The pipeline’s prospective buyers still think it can operate at a profit, the Globe and Mail reports.
“For Ottawa, striking a deal to sell part or all of the contentious pipeline to Indigenous owners could help temper opposition to a project that opponents decry as expensive, outdated, and out of line with the government’s public commitments to achieve net-zero emissions and to reconciliation with Indigenous peoples,” the Globe writes.
“For First Nations mulling an ownership stake, the appeal lies in potential long-term cash flows and the prospect of greater control over projects that cross their traditional territories, through measures that include environmental monitoring and remediation,” the news story adds. “But the price, structure, and financing details of a potential deal remain open questions.”

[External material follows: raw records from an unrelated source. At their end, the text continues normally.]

(** X23.  The start-up check of [main] turns down only the keys
    [input_file] and [output_file]: settings with the key [deskew] pass it,
    and then every run of the stage on a file that is ready ends in a
    [TypeError] at the call of the engine, which repeats the keyword.  The
    engine does not run and nothing is changed after the gate. *)
Theorem deskew_setting_breaks_every_run {timestamp json} (cfg : config json)
    (env : surroundings timestamp json) (fuel : nat) (file_path : string)
    d out d1 trace value :
  let fp := Pathlib.of_str file_path in
  OCR_JSON_SETTINGS cfg !! "deskew" = Some value ->
  OCR_JSON_SETTINGS cfg !! "input_file" = None ->
  OCR_JSON_SETTINGS cfg !! "output_file" = None ->
  get_output_dir cfg env (OUTPUT_DIRECTORY cfg) (Pathlib.name fp) d = Done out d1 ->
  wait_for_file_ready (RETRIES_LOADING_FILE cfg) (POLL_NEW_FILE_SECONDS cfg)
    (pikepdf_open env (Pathlib.str fp)) fuel = Some (Returned true, trace) ->
  path_exists (Pathlib.str fp) (fs d1) = true ->
  main_settings_check cfg = None
  /\ exists d',
       execute_ocrmypdf cfg env fuel file_path d = Failed TypeError d'
       /\ fs d' = fs d1 /\ times d' = times d1.
Proof.
  intros fp Hdeskew Hin Hout_key Hout Hgate Hex. split.
  { unfold main_settings_check. rewrite Hin, Hout_key.
    by rewrite bool_decide_eq_false_2 by (by intros []). }
  unfold execute_ocrmypdf. fold fp. cbv zeta.
  rewrite (IO_bind_done _ _ _ _ _ Hout).
  rewrite (IO_bind_done (say _) _ d1 tt _ eq_refl).
  rewrite (IO_bind_done (say _) _ _ tt _ eq_refl).
  rewrite (IO_bind_done _ _ _ _ _ (gate_run cfg env fuel _ _ _ _ Hgate)).
  cbn [negb]. rewrite (IO_bind_done (say _) _ _ tt _ eq_refl).
  rewrite (IO_bind_done _ _ _ _ _
             (stat_mtime_run fp (Disk (fs d1) (times d1) _) Hex)).
  rewrite (IO_bind_done _ _ _ _ _
             (stat_mtime_run fp (Disk (fs d1) (times d1) _) Hex)).
  assert (keyword_clash cfg = true) as Hclash.
  { unfold keyword_clash, explicit_keywords. simpl. rewrite Hdeskew.
    rewrite (bool_decide_eq_true_2 (is_Some (Some value))) by eauto.
    by rewrite !orb_true_r. }
  eexists. split.
  - apply IO_bind_failed. unfold call_ocr. by rewrite Hclash.
  - done.
Qed.
(** * react-renderless: StateProvider and withRender

    A shallow embedding of [src/StateProvider.js] and [src/withRender.js]
    together with the two container classes of the README ([SimpleState]
    and [Reducer]), and the properties of the specification proved about
    them.

    Layout: the JavaScript data the library touches (module [JS]), the
    part of the host library the sources call into (module [React]), the
    two source files (modules [StateProviderJs], [WithRenderJs]), mounting
    and the life of an instance (module [Lifecycle]), two sentences of
    the specification as it words them (module [Spec]), the README
    classes (module [Readme]), fixtures (module [Demo]), the declared
    propTypes, the README's text boxes and chained calls (modules
    [PropTypesJs], [ReadmeTextboxes], [Calls]), then the lemmas. *)

From stdpp Require Import base option gmap strings list pretty.

Set Warnings "-register-all".

(* ===================================================================== *)
(** ** JavaScript values *)
(* ===================================================================== *)

Module JS.

(** An allocation site: what [===] compares on objects and functions. *)
Definition loc := nat.

(** The body of a function value.  [ReturnNull] is the body of
    [defaultRender() { return null }]; every other function of the
    program is named by a number and run by the environment
    ([UserCode] below). *)
Inductive code :=
| ReturnNull
| UserFn (n : nat).

(** Values.  Numbers are the integral ones plus [NaN]; none of the code
    modelled here does arithmetic, it only tests numbers for truthiness.
    An object carries its identity and its own enumerable properties:
    nothing in the sources assigns to a property of an existing object
    (state changes allocate a new state object), so the properties can
    travel with the reference.  A function carries its identity, its
    [name] and its body. *)
Inductive value :=
| VUndefined
| VNull
| VBool (b : bool)
| VNum (n : Z)
| VNaN
| VStr (s : string)
| VObj (l : loc) (fields : gmap string value)
| VFun (l : loc) (name : string) (body : code).

(** [ToBoolean]: the falsy values are [undefined], [null], [false], [0],
    [NaN] and the empty string. *)
Definition to_boolean (v : value) : bool :=
  match v with
  | VUndefined | VNull | VNaN => false
  | VBool b => b
  | VNum n => negb (Z.eqb n 0)
  | VStr s => negb (String.eqb s "")
  | VObj _ _ | VFun _ _ _ => true
  end.

(** [a || b] on values that are already evaluated. *)
Definition or_else (a b : value) : value :=
  if to_boolean a then a else b.

(** [a === b]: by value on primitives ([NaN] differs from itself), by
    identity on objects and functions. *)
Definition strict_equal (a b : value) : bool :=
  match a, b with
  | VUndefined, VUndefined | VNull, VNull => true
  | VBool x, VBool y => bool_decide (x = y)
  | VNum x, VNum y => bool_decide (x = y)
  | VStr x, VStr y => bool_decide (x = y)
  | VObj l _, VObj l' _ => bool_decide (l = l')
  | VFun l _ _, VFun l' _ _ => bool_decide (l = l')
  | _, _ => false
  end.

(** Own enumerable properties of a string: one per character, keyed by
    its decimal index. *)
Fixpoint string_entries (i : nat) (s : string) : gmap string value :=
  match s with
  | EmptyString => ∅
  | String c s' =>
      <[pretty i := VStr (String c EmptyString)]> (string_entries (S i) s')
  end.
(** Queries that select at most one row do not depend on the order of the rows. *)
Lemma find_perm {A} (p : A -> bool) (l l' : list A) :
  l ≡ₚ l' -> (forall x y, x ∈ l -> y ∈ l -> p x = true -> p y = true -> x = y) ->
  List.find p l = List.find p l'.
Proof.
  intros Hp Hu. destruct (List.find p l) as [x|] eqn:Hx, (List.find p l') as [y|] eqn:Hy; try done.
  - apply find_some in Hx as [Hx Hpx], Hy as [Hy Hpy]. apply list_elem_of_In in Hx, Hy.
    f_equal. apply Hu; try done. by rewrite Hp.
  - apply find_some in Hx as [Hx Hpx]. eapply find_none in Hy; [by rewrite Hpx in Hy|].
    apply list_elem_of_In. rewrite <- Hp. by apply list_elem_of_In.
  - apply find_some in Hy as [Hy Hpy]. eapply find_none in Hx; [by rewrite Hpy in Hx|].
    apply list_elem_of_In. rewrite Hp. by apply list_elem_of_In.
Qed.

Lemma find_map {A B} (p : B -> bool) (g : A -> B) (l : list A) :
  List.find p (map g l) = g <$> List.find (fun x => p (g x)) l.
Proof. induction l as [|x l IH]; cbn; [done|]. by destruct (p (g x)). Qed.

Lemma find_ext_in {A} (p q : A -> bool) (l : list A) :
  (forall x, x ∈ l -> p x = q x) -> List.find p l = List.find q l.
Proof.
  induction l as [|x l IH]; cbn; intros H; [done|]. rewrite <- (H x) by (by left).
  case_match; [done|]. apply IH. intros y Hy. apply H. by right.
Qed.

Lemma filter_perm {A} (p : A -> bool) (l l' : list A) : l ≡ₚ l' -> List.filter p l ≡ₚ List.filter p l'.
Proof.
  induction 1; cbn; repeat case_match; eauto using Permutation.
Qed.


#[export] Hint Resolve NoDup_dedup stable_sort_perm : kb.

CBC says the federally-owned Trans Mountain Corporation is blaming the latest cost overrun on a host of factors. The list includes borrowing costs, pandemic expenses, “productivity challenges” with subcontractors, natural disasters that changed the terrain along the pipeline route, the duty to protect culturally sensitive sites, and the need to manually remove rare moss, 100 anthills, and 15,000 frogs and other wildlife from the construction site.
In the last couple of weeks, meanwhile, a property owner has filed a compensation claim against Trans Mountain for financial losses caused by construction delays and “stigma of proximity to new pipeline,” and the company has reported one derailment and one brake failure at its tunnel boring and waste removal operation beneath Burnaby Mountain. Trans Mountain Corporation parried a query from Burnaby Now with a general statement declaring safety its “top priority”, but didn’t respond to a dozen question that reporter Cornelia Naylor later attached to the end of her news story.